(Beginning of DATA EXCERPTS)

(** [promote] *)
Definition promote (handle : bytes) (db : DB) : result boot_error DB := '(_, db) ← map_err NotPromoted (BootstrapSysop handle db); Ok db.

(** What the system answers: the doors file decoded (none if there is none), whether the host key can be had, whether one
    can listen on an address, the SMTP password, random bytes for a new link key. *)
Record boot_world := MkBoot {
  bw_doors : option (list Door); bw_hostKey : bool; bw_listen : bytes -> bool; bw_password : bytes; bw_random : bytes
}.

Definition LoadConfig (ds : option (list Door)) : result boot_error (list Door) :=
  match ds with None => Ok [] | Some ds => map_err (fun _ => BadDoors) (Validate ds) end.

Definition listen (w : boot_world) (addr : bytes) (s : server) : result boot_error (list server) :=
  if negb (given addr) then Ok [] else if bw_listen w addr then Ok [s] else Err (CannotListen addr).

(** [run] up to [serveAll], from the store that [store.Open] opened and the file system. *)
Definition run (o : options) (w : boot_world) (db : option DB) (fs : FS) : result boot_error (Config * list server) * option DB * FS :=
  match parseFlags o with
  | Err e => (Err e, db, fs)
  | Ok o =>
      match db with
      | None => (Err NoStore, db, fs)
      | Some db =>
          match (if given (sysop o) then promote (sysop o) db else Ok db) with
          | Err e => (Err e, Some db, fs)
          | Ok db =>
              let start : result boot_error (list Door * FTNConfig) := ds ← LoadConfig (bw_doors w); ftn ← ftnConfig o; Ok (ds, ftn) in
              match start with
              | Err e => (Err e, Some db, fs)
              | Ok (ds, ftn) =>
                  let '(key, fs) := if given (filesWeb o) then LoadKey (filesKey o) (bw_random w) fs else (Ok [], fs) in
                  let rest : result boot_error (Config * list server) :=
                    key ← map_err (fun _ => BadLinkKey) key;
                    mail ← (if given (smtpHost o) then s ← newMailQueue o (bw_password w); Ok (Some s) else Ok None);
                    let cfg := MkConfig (name o) (maxNodes o) (maxSignups o) (idle o) (artDir o) (publicAddr o) ds (doorsDir o) ftn (files o)
                                 (if given (filesWeb o) then Some (filesURL o, key, filesLinkTTL o) else None) mail in
                    telnet ← listen w (telnetAddr o) STelnet;
                    ssh ← (if given (sshAddr o) && negb (bw_hostKey w) then Err NoHostKey else listen w (sshAddr o) SSSH);
                    web ← listen w (webAddr o) SWeb;
                    links ← listen w (filesWeb o) (SFiles key);
                    Ok (cfg, telnet ++ ssh ++ web ++ links
                             ++ if given (ftnInbound o) || given (ftnInsecure o) then [STosser [ftnInbound o; ftnInsecure o]] else []) in
                  (rest, Some db, fs)
              end
          end
      end
  end.
End boot.
(* ===== verification/CallSpec.v ===== *)
(** * What a call guarantees

    The theorems about a whole call: it ends if the doors it runs end, and the caller acts only as itself. *)

From Stdlib Require Import Ascii String ZArith Lia.
From stdpp Require Import base tactics list gmap strings relations.
From S2P Require Import Prelude GoStrings GoTime GoFiles Term StoreDB StoreUsers StoreMail StoreBoards StoreEcho StoreInv StoreDemo StoreOk StoreAccountSpec Limits Nodes Mailer FileLink Server ServerSpec Ui Session Editor SessionSpec Screens Login Compose MailMenu Community BoardsMenu EchoMenu FilesMenu Settings SysopMenu Doors DoorsMenu ChatRoom MainMenu Demo MenuSpec AreaSpec SystemSpec.
From S2P Require Chat.
Open Scope Z_scope.

(** ** Relations between servers *)

Section relations.
Context `{UnicodeTables} `{Crypto} `{MailParser} `{BBS}.

(** Steps of [who], between steps of the rest of the program. *)
Definition as_ (who : option Z) (E : DB -> DB -> Prop) (x y : Server) : Prop :=
  rtc (fun a b => acts who a b \/ E a b) (sv_db x) (sv_db y).

#[export] Instance as_rel who E : ServerRel (acts who) (as_ who E).
Proof.
  split.
  - split; unfold as_; [intros x; apply rtc_refl|intros x y z; apply rtc_trans].
  - unfold as_. intros x y ->. apply rtc_refl.
  - intros x y Hs. apply rtc_once. by left.
Qed.

Definition anything (x y : Server) : Prop := True.
#[export] Instance anything_rel P : ServerRel P anything.
Proof. by split; [split| |]. Qed.

#[export] Instance anything_order : PreOrder anything.
Proof. by split. Qed.

Lemma rely_anything s : rely anything s.
Proof. unfold rely. by apply Forall_true. Qed.
End relations.

Section calls.
Context `{UnicodeTables} `{Crypto} `{MailParser} `{FoldTables} `{BBS} `{Mailing} `{Hmac} `{Zmodem} `{SSHLib} `{DoorWorld} `{NetAddr}.

Lemma steps_acquire (R : Server -> Server -> Prop) `{!ServerRel (acts None) R} {A} (f : nodeTable -> A * nodeTable) : steps R (on_nodes f).
Proof. eapply steps_same; [exact _|]. intros x. by destruct (f _). Qed.
Hint Resolve @steps_acquire : steps.

(** A procedure of the server, with what its result satisfies. *)
Section call.
Context (R : Server -> Server -> Prop) `{!ServerRel (acts None) R}.

Definition yields {A} (Q : A -> Prop) (m : Proc A) : Prop := forall s, rely R s -> R (srv s) (srv (snd (m s))) /\ rely R (snd (m s)) /\ Q (fst (m s)).

Lemma yields_ret {A} (Q : A -> Prop) a : Q a -> yields Q (mret a).
Proof. intros HQ s Hs. by split_and!. Qed.

Lemma yields_bind {A B} (P : A -> Prop) (Q : B -> Prop) (m : Proc A) (k : A -> Proc B) :
  yields P m -> (forall a, P a -> yields Q (k a)) -> yields Q (m ≫= k).
Proof.
  intros Hm Hk s Hs. unfold mbind, proc_bind. destruct (Hm s Hs) as (R1 & D1 & Q1). destruct (m s) as [a s1]. cbn in *.
  destruct (Hk a Q1 s1 D1) as (R2 & D2 & Q2). split_and!; [by etrans|done|done].
Qed.

Lemma yields_any {A} (m : Proc A) : steps R m -> yields (fun _ => True) m.
Proof. intros Hm s Hs. destruct (Hm s Hs). by split_and!. Qed.

(** The session, as part of the call. *)
Lemma yields_session {A} (m : M A) (s0 : Sess) :
  SessionSpec.moves R None any m ->
  yields (fun out => fst out <> Some (Err EFuel)) (fun sh => let '(r, s) := m (MkSt s0 sh) in ((Some r, se_out (sess s)), shared s)).
Proof.
  intros Hm sh Hs. specialize (Hm (MkSt s0 sh) Hs Logic.I). destruct (m (MkSt s0 sh)) as [r s]. cbn in *.
  destruct Hm as (_ & R1 & D1 & _ & Q1). split_and!; [done|done|]. destruct r; [done|]. intros [=]. by subst.
Qed.

Lemma serveCaller_yields t ip secure ku term size script room :
  yields (fun out => fst out <> Some (Err EFuel)) (serveCaller t ip secure ku term size script room).
Proof.
  unfold serveCaller. eapply yields_bind; [apply yields_any; walk|intros [|] _; [by apply yields_ret|]].
  do 2 (eapply yields_bind; [apply yields_any; walk|intros ? _]). destruct a0 as [id|e]; [|by apply yields_ret].
  eapply yields_bind; [apply yields_any; walk|intros ? _]. eapply yields_bind; [apply yields_session, moves_session_run; exact _|].
  intros out Hout. eapply yields_bind; [apply yields_any; walk|intros ? _]. by apply yields_ret.
Qed.
End call.

(** C7: Every call ends, provided that the doors and file transfers it runs do: whatever the caller types, resizes and whenever the line
    drops, whatever the window, the terminal and the rest of the program do in between, no loop of the sign-in, of a menu,
    of an editor, of the reader of keys or of the chat room turns without taking input, so that the fuel that the loops
    of the model get, one turn per input left, is never used up.  A door's run is
    a finite list of what it does here ([DoorWorld]), a transfer takes part of the input ([Zmodem]); when a door's
    program ends is [Process.door_ends_in_time]'s matter, under its condition, and one may not. *)
Theorem call_ends t ip secure ku term size script room sh : fst (fst (serveCaller t ip secure ku term size script room sh)) <> Some (Err EFuel).
Proof. by destruct (serveCaller_yields anything t ip secure ku term size script room sh (rely_anything sh)) as (_ & _ & ?). Qed.

(** C5: A signed-in caller acts only as itself: from the sign-in on, in every menu, every change of the database is an
    operation that names the caller's own account as the one who acts, or a step of another goroutine. *)
Theorem session_acts_as_itself (E : DB -> DB -> Prop) (id : Z) (s : St) :
  u_id (se_user (sess s)) = id -> rely (as_ (Some id) E) (shared s) ->
  let after := snd ((_ ← afterLogin; mainMenu) s) in
  rtc (fun a b => acts (Some id) a b \/ E a b) (sv_db (srv (shared s))) (sv_db (srv (shared after)))
  /\ u_id (se_user (sess after)) = id.
Proof.
  intros Hu Hr. assert (SessionSpec.moves (as_ (Some id) E) (Some id) any (_ ← afterLogin; mainMenu)) as Hm by stroll.
  specialize (Hm s Hr Hu). destruct ((_ ← afterLogin; mainMenu) s) as [r s']. by destruct Hm as (_ & ? & _ & ? & _).
Qed.
End calls.

(** ** The theorems on Bob's call *)

Lemma demo_server_ok : db_ok (sv_db demo_server).
Proof.
  eapply reachable_ok, reach_step; [apply demo_reachable|]. eapply (st_bootstrap demo_cfg demo_db (str "Alice")). cbv [sv_db demo_server newServer demo_server_db run].
  vm_compute. reflexivity.
Qed.

Lemma session_acts_as_itself_witness :
  let s := demo_session (typed (str "n" ++ str "y" ++ str "Greetings" ++ enter ++ str "gy")) in
  let after := snd ((_ ← afterLogin; mainMenu) s) in
  len (oneliners (sv_db (srv (shared after)))) = 1
  /\ rtc (fun a b => acts (Some 2) a b \/ False) (sv_db (srv (shared s))) (sv_db (srv (shared after))).
Proof.
  cbv zeta. split; [vm_compute; reflexivity|].
  apply (session_acts_as_itself (fun _ _ => False) 2); [vm_compute; reflexivity|]. apply Forall_nil. done.
Defined.
(** The side effects an entry of the schedule has in world [w]. *)
Definition effects_of (a : action) (w : world) : list effect :=
  match a with
  | Request req now env => handler_effects req now env
  | Step j env =>
      match threads w !! j with
      | Some t => step_effects (resume_event w) env (dd_pc t)
      | None => []
      end
  | Tick current_time env now =>
      Sleep 300 ::
      (if seconds 7200 <=? current_time - last_event_time w
       then [Call disable_command (fst (ssh_call disable_command env)); StoreTime now]
       else [])
  end.

(** A waiting thread that has a loop test still to make. *)
Definition poll_ahead (p : pc) : bool :=
  match p with
  | AtLoop elapsed => (elapsed <? delay_seconds)%nat
  | AtSleep elapsed => (S elapsed <? delay_seconds)%nat
  | _ => false
  end.

(** The steps of its own such a thread needs to make that test. *)
Definition polls_in (p : pc) : nat :=
  match p with
  | AtLoop _ => 1
  | AtSleep _ => 2
  | _ => 0
  end.

(** [resume_event] is set and thread [i] is cancelled, or will be within
    [r] steps of its own. *)
Definition signalled (i : nat) (r : nat) (w : world) : Prop :=
  resume_event w = true /\
  exists t, threads w !! i = Some t /\
    (dd_pc t = Cancelled \/ (poll_ahead (dd_pc t) = true /\ (polls_in (dd_pc t) <= r)%nat)).

(** The steps of its own that take a thread to the end of its wait when
    every loop test finds the event clear. *)
Definition remaining (p : pc) : nat :=
  match p with
  | AtStart => 242
  | AtLoop elapsed => 2 * (delay_seconds - elapsed) + 1
  | AtSleep elapsed => 2 * (delay_seconds - elapsed)
  | Cancelled | Expired => 0
  end.

(** The seconds a thread at [p] has slept. *)
Definition elapsed_of (p : pc) : Z :=
  match p with
  | AtStart | Cancelled => 0
  | AtLoop elapsed | AtSleep elapsed => Z.of_nat elapsed
  | Expired => Z.of_nat delay_seconds
  end.

(** [elapsed] within the loop's bound, and the thread not cancelled. *)
Definition in_range (p : pc) : Prop :=
  match p with
  | AtLoop elapsed => (elapsed <= delay_seconds)%nat
  | AtSleep elapsed => (elapsed < delay_seconds)%nat
  | Cancelled => False
  | _ => True
  end.

(** Thread [i] after [c] steps of its own in a run where nothing sets the
    event; [d] and [s] are its disable calls and its sleep before the run. *)
Definition undisturbed (i c d : nat) (s : Z) (w : world) : Prop :=
  exists t,
    threads w !! i = Some t /\
    in_range (dd_pc t) /\
    remaining (dd_pc t) = (242 - c)%nat /\
    (dd_pc t <> AtStart -> resume_event w = false) /\
    disable_calls (Task i) (trace w) =
      (d + match dd_pc t with Expired => 1 | _ => 0 end)%nat /\
    slept (by_thread (Task i) (trace w)) = s + elapsed_of (dd_pc t).

End Vocabulary.

(** ** A deployment to run the program on

    ASCII text only: [lower] is [str.lower] on ASCII text and [decimal] is
    [int] on the strings made of an optional sign and ASCII digits.
    Elsewhere they are not Python's: [int] also takes surrounding blanks
    and underscores between digits, and [str.lower] lowers letters outside
    ASCII.  The properties below are stated for every [Runtime]; this one
    serves the runs on concrete requests, which stay within that text. *)

Definition lower_ascii (c : ascii) : ascii :=
  let n := nat_of_ascii c in
  if (65 <=? n)%nat && (n <=? 90)%nat then ascii_of_nat (n + 32) else c.

Fixpoint lower (s : string) : string :=
  match s with
  | EmptyString => EmptyString
  | String c rest => String (lower_ascii c) (lower rest)
  end.

Fixpoint digits (s : string) (acc : Z) : option Z :=
  match s with
  | EmptyString => Some acc
  | String c rest =>
      let n := nat_of_ascii c in
      if (48 <=? n)%nat && (n <=? 57)%nat
      then digits rest (10 * acc + Z.of_nat (n - 48))
      else None
  end.

Definition decimal (s : string) : option Z :=
  match s with
  | EmptyString => None
  | String "-" (String _ _ as rest) => Z.opp <$> digits rest 0
  | String "+" (String _ _ as rest) => digits rest 0
  | String "-" EmptyString | String "+" EmptyString => None
  | _ => digits s 0
  end.

Definition test_runtime : Runtime :=
  {| WEBHOOK_TOKEN := "s3cret";
     WEBHOOK_PATH := "/webhook/default";
     FORTIGATE_HOST := "fortigate.example.com";
     FORTIGATE_PORT := 22;
     str_lower := lower;
     int_of_str := decimal |}.

(** A request carrying the right token and the JSON object [kvs]. *)
Definition post (kvs : list (string * json)) : request :=
  {| header_token := Some "s3cret";
     header_forwarded_for := None;
     get_json := JObj kvs |}.

(** The world at import time, the clock reading [t]. *)
Definition boot (t : Z) : world :=
  {| last_event_time := t; resume_event := false; threads := []; trace := [] |}.

(** An SSH session that goes through, and one that cannot connect. *)
Definition session_ok : ssh_env := SshReturns "" "".
Definition session_down : ssh_env := SshRaises AtConnect "timed out".

(** Requests as the media server posts them. *)
Definition resume_request : request := post [("event", JStr "playback_resume")].
Definition pause_request (n : Z) : request :=
  post [("event", JStr "Playback_Pause"); ("wan_streams", JInt n)].
Definition stop_request (n : Z) : request :=
  post [("event", JStr "PLAYBACK_STOP"); ("wan_streams", JInt n)].

(** A world with one thread waiting at its sixth loop test. *)
Definition one_waiting : world :=
  {| last_event_time := 0;
     resume_event := false;
     threads := [{| dd_event := "playback_pause"; dd_wan_streams := 0;
                    dd_pc := AtLoop 5 |}];
     trace := [] |}.

(** * The rest of the module

    ** [ColoredFormatter]

    [format levelname log_message] is [ColoredFormatter.format(record)],
    with [log_message] the line [logging.Formatter.format] makes of the
    record and [levelname] the record's level name. *)

(** An ANSI escape sequence: the character 27 and its parameters. *)
Definition esc (code : string) : string := String (ascii_of_nat 27) code.

Definition COLORS : list (string * string) :=
  [("INFO", esc "[92m"); ("WARNING", esc "[93m"); ("ERROR", esc "[91m");
   ("RESET", esc "[0m")].

Definition EVENT_COLORS : list (string * string) :=
  [("playback_start", esc "[38;5;117m"); ("playback_resume", esc "[96m");
   ("playback_pause", esc "[95m"); ("playback_stop", esc "[38;5;208m")].

(** [d.get(k)] on a dict of strings, kept in insertion order. *)
Fixpoint dict_get (k : string) (d : list (string * string)) : option string :=
  match d with
  | [] => None
  | (k', v) :: rest => if String.eqb k k' then Some v else dict_get k rest
  end.

(** [self.COLORS['RESET']] *)
Definition RESET : string := default "" (dict_get "RESET" COLORS).

(** The [for] loop of [format]: the colour of the first item whose event
    name occurs in the lowered line. *)
Fixpoint first_event (lowered : string) (items : list (string * string))
  : option string :=
  match items with
  | [] => None
  | (event, color) :: rest =>
      if is_substring event lowered then Some color else first_event lowered rest
  end.

Section Rest.
Context `{rt : Runtime}.

Definition format (levelname log_message : string) : string :=
  match first_event (str_lower log_message) EVENT_COLORS with
  | Some color => color ++ log_message ++ RESET
  | None => default RESET (dict_get levelname COLORS) ++ log_message ++ RESET
  end.

(** ** The module's start, lines 40 to 53

    [environ] is [os.environ]; the two log lines of the start are kept
    apart from the handler's. *)

Record settings := {
  token : string;       (* WEBHOOK_TOKEN *)
  path : string;        (* WEBHOOK_PATH *)
  host : string;        (* FORTIGATE_HOST *)
  user : string;        (* FORTIGATE_USER *)
  password : string;    (* FORTIGATE_PASSWORD *)
  port : Z              (* FORTIGATE_PORT *)
}.

Inductive start_line :=
| TokenRequired     (* "WEBHOOK_TOKEN environment variable is required" *)
| UuidNotProvided.  (* "WEBHOOK_UUID not provided, using default path" *)

(** [bool(os.environ.get(k))]: the variable is set and not empty. *)
Definition env_truthy (v : option string) : bool :=
  match v with
  | Some s => negb (String.eqb s "")
  | None => false
  end.

(** [int(os.environ.get('FORTIGATE_PORT', 22))] *)
Definition read_port (environ : list (string * string)) : result Z :=
  match dict_get "FORTIGATE_PORT" environ with
  | None => Ok 22
  | Some s =>
      match int_of_str s with
      | Some n => Ok n
      | None => Raise ValueError
      end
  end.

Definition startup (environ : list (string * string))
  : result settings * list (level * start_line) :=
  let WEBHOOK_TOKEN := dict_get "WEBHOOK_TOKEN" environ in
  let WEBHOOK_UUID := dict_get "WEBHOOK_UUID" environ in
  let WEBHOOK_PATH :=
    if env_truthy WEBHOOK_UUID
    then "/webhook/" ++ default "" WEBHOOK_UUID
    else "/webhook/default" in
  if negb (env_truthy WEBHOOK_TOKEN) then
    (Raise ValueError, [(ERROR, TokenRequired)])
  else
    let logged :=
      if negb (env_truthy WEBHOOK_UUID) then [(WARNING, UuidNotProvided)] else [] in
    match read_port environ with
    | Raise e => (Raise e, logged)
    | Ok FORTIGATE_PORT =>
        (Ok {| token := default "" WEBHOOK_TOKEN;
               path := WEBHOOK_PATH;
               host := default "fortigate.example.com"
                         (dict_get "FORTIGATE_HOST" environ);
               user := default "admin" (dict_get "FORTIGATE_USER" environ);
               password := default "password" (dict_get "FORTIGATE_PASS" environ);
               port := FORTIGATE_PORT |},
         logged)
    end.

(End of DATA EXCERPTS)

» DIRECTIONS FOR THIS TASK
Only the lines from the one containing "if negb (env_truthy WEBHOOK_UUID)" through the last line of the records above are to be reproduced, exactly and with both ends included.

» RESULT OF THE TASK
      if negb (env_truthy WEBHOOK_UUID) then [(WARNING, UuidNotProvided)] else [] in
    match read_port environ with
    | Raise e => (Raise e, logged)
    | Ok FORTIGATE_PORT =>
        (Ok {| token := default "" WEBHOOK_TOKEN;
               path := WEBHOOK_PATH;
               host := default "fortigate.example.com"
                         (dict_get "FORTIGATE_HOST" environ);
               user := default "admin" (dict_get "FORTIGATE_USER" environ);
               password := default "password" (dict_get "FORTIGATE_PASS" environ);
               port := FORTIGATE_PORT |},
         logged)
    end.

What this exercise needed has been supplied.